#[export] Program Instance step_lifecycle : Lifecycle SearchStep StepStatus := {|
  lc_status := step_status;
  lc_version := step_version;
  lc_terminal := step_terminal;
  lc_allowed := step_transitions;
  lc_step := step_mutates
|}.
Next Obligation. intros s H. by destruct s. Qed.
Next Obligation. intros s s' H. apply step_edge in H as [? _]. by right. Qed.
Next Obligation. intros s s' H. by apply step_edge in H as [_ ?]. Qed.
Next Obligation.
  intros s s' H. apply step_edge in H as [H _]. destruct (step_status s); try done; set_solver.
Qed.

(** What the constructor and [rehydrate] demand of a stored step. *)
Definition step_loadable (s : SearchStep) : Prop :=
  blank (step_key s) = false /\ 1 <= step_plan_revision s /\
  (is_Some (step_output_ref s) <-> step_status s = StepStatus_SUCCEEDED).

Lemma step_mutates_loadable s s' : step_loadable s -> step_mutates s s' -> step_loadable s'.
Proof.
  intros (Hk & Hp & Ho) [op H].
  assert (forall t, t ∈ step_transitions (step_status s) -> step_output_ref s = None) as Hn.
  { intros t Hs. destruct (step_output_ref s) eqn:E; [|done].
    rewrite (proj1 Ho) in Hs by (by eexists). set_solver. }
  destruct op; simpl in H; step_inv H; unfold step_loadable; simpl; ksplit;
    try (erewrite Hn by eassumption); 
    split; intros Hx; simplify_eq; first [by destruct Hx | by eexists].
Qed.

(** [rehydrate] applied to the fields of a step, as the repository does with its row. *)
Definition SearchStep_reload (s : SearchStep) : res SearchStep :=
  SearchStep_rehydrate (step_id s) (step_tenant_id s) (step_run_id s) (step_key s) (step_type s)
    (step_plan_revision s) (step_input_ref s) (step_status s) (step_output_ref s)
    (step_retry_at s) (step_version s).

Lemma reload_step s : step_loadable s ->
  SearchStep_reload s = Ok (fst (SearchStep_mark_persisted s)).
Proof.
  intros (Hk & Hp & Ho). unfold SearchStep_reload, SearchStep_rehydrate, SearchStep_new.
  rewrite Hk. simpl. replace (step_plan_revision s <? 1) with false by (symmetry; by apply Z.ltb_ge).
  simpl. destruct (decide (step_status s = StepStatus_SUCCEEDED)) as [E|E].
  - destruct (proj2 Ho E) as [o Eo]. rewrite E, Eo. done.
  - assert (step_output_ref s = None) as Eo.
    { destruct (step_output_ref s); [|done]. destruct E. apply Ho. by eexists. }
    rewrite Eo. by rewrite bool_decide_eq_false_2.
Qed.

Lemma step_mutates_output s s' : step_loadable s -> step_mutates s s' ->
  is_Some (step_output_ref s) -> False.
Proof.
  intros (_ & _ & Ho) H Hs. apply step_edge in H as [H _]. rewrite (proj1 Ho Hs) in H. set_solver.
Qed.

(** The fields no mutation touches. *)
Definition step_fixed (s s' : SearchStep) : Prop :=
  step_id s' = step_id s /\ step_tenant_id s' = step_tenant_id s /\ step_run_id s' = step_run_id s /\
  step_key s' = step_key s /\ step_type s' = step_type s /\
  step_plan_revision s' = step_plan_revision s /\ step_input_ref s' = step_input_ref s /\
  step_persisted_version s' = step_persisted_version s.

#[export] Instance step_fixed_preorder : PreOrder step_fixed.
Proof. split; unfold step_fixed; [done|]. intros a b c ? ?. intuition congruence. Qed.

Lemma step_mutates_fixed s s' : step_mutates s s' -> step_fixed s s'.
Proof. intros [op H]. destruct op; simpl in H; step_inv H; done. Qed.

Lemma step_star n s s' : steps n s s' -> star step_mutates s s'.
Proof. induction 1; eauto using star. Qed.

(** Along any sequence of [n] successful mutations of a stored step: the version grows by exactly
    [n] along a path of the step transition table; a step has an output exactly while it is
    SUCCEEDED, so an output once written is never replaced; a terminal step accepts no mutation;
    identity, key, type, revision and input never change; and the result rehydrates to itself. *)
Theorem step_history n (s s' : SearchStep) :
  step_loadable s -> steps n s s' ->
  step_version s' = step_version s + Z.of_nat n /\
  star (fun a b => b ∈ step_transitions a) (step_status s) (step_status s') /\
  (is_Some (step_output_ref s') <-> step_status s' = StepStatus_SUCCEEDED) /\
  (step_terminal (step_status s) = true -> n = 0%nat /\ s' = s) /\
  step_fixed s s' /\
  SearchStep_reload s' = Ok (fst (SearchStep_mark_persisted s')).
Proof.
  intros Hl H. assert (step_loadable s') as Hl'.
  { apply (star_invariant step_mutates step_loadable) with s; [|by apply (step_star n)|done].
    intros. by eapply step_mutates_loadable. }
  split; [exact (steps_version _ _ _ H)|]. split; [exact (steps_path _ _ _ H)|].
  split; [apply Hl'|]. split; [exact (steps_terminal _ _ _ H)|]. split.
  - apply (star_relation step_mutates step_fixed step_mutates_fixed). by apply (step_star n).
  - by apply reload_step.
Qed.

(** A mutation of a step that raises leaves the step exactly as it was. *)
Lemma step_exec_atomic op : atomic (step_exec op).
Proof.
  destruct op; simpl;
    unfold SearchStep_start, SearchStep_release_expired_lease, SearchStep_retry_later,
      SearchStep_make_ready, SearchStep_succeed, SearchStep_fail, SearchStep_skip,
      SearchStep_cancel;
    repeat (apply atomic_bind; [solve [auto 20 with sana]|intros ?]);
    try (apply atomic_then_total; [|intros ?]); auto 20 with sana.
Qed.

(** ** Attempts *)

Inductive attempt_op :=
| AttemptRenew (leased_until : datetime)
| AttemptSucceed (output_ref : ArtifactRef) (now : datetime)
| AttemptFail (error : TypedError) (now : datetime).

Definition attempt_exec (op : attempt_op) : M StepAttempt unit :=
  match op with
  | AttemptRenew leased_until => StepAttempt_renew_lease leased_until
  | AttemptSucceed output_ref now => StepAttempt_succeed output_ref now
  | AttemptFail error now => StepAttempt_fail error now
  end.

Definition attempt_mutates (a a' : StepAttempt) : Prop :=
  exists op, attempt_exec op a = (a', Ok tt).

(** The shape of an attempt: its instants are aware, it started before its deadline, and it holds
    an outcome (exactly one of output and error) exactly when it is complete. *)
Definition attempt_wf (a : StepAttempt) : Prop :=
  dt_aware (at_leased_until a) = true /\ dt_aware (at_deadline_at a) = true /\
  dt_aware (at_started_at a) = true /\
  dt_us (at_started_at a) < dt_us (at_leased_until a) /\
  dt_us (at_started_at a) < dt_us (at_deadline_at a) /\
  match at_completed_at a, at_output_ref a, at_error a with
  | None, None, None => True
  | Some t, Some _, None | Some t, None, Some _ =>
      dt_aware t = true /\ dt_us (at_started_at a) <= dt_us t
  | _, _, _ => False
  end.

*****

● Your task:
From the records above, quote only the lines running from the line with "lc_terminal := step_terminal;" to the line with "Definition step_loadable (s", both lines included.

● Answer for the task:
  lc_terminal := step_terminal;
  lc_allowed := step_transitions;
  lc_step := step_mutates
|}.
Next Obligation. intros s H. by destruct s. Qed.
Next Obligation. intros s s' H. apply step_edge in H as [? _]. by right. Qed.
Next Obligation. intros s s' H. by apply step_edge in H as [_ ?]. Qed.
Next Obligation.
  intros s s' H. apply step_edge in H as [H _]. destruct (step_status s); try done; set_solver.
Qed.

(** What the constructor and [rehydrate] demand of a stored step. *)
Definition step_loadable (s : SearchStep) : Prop :=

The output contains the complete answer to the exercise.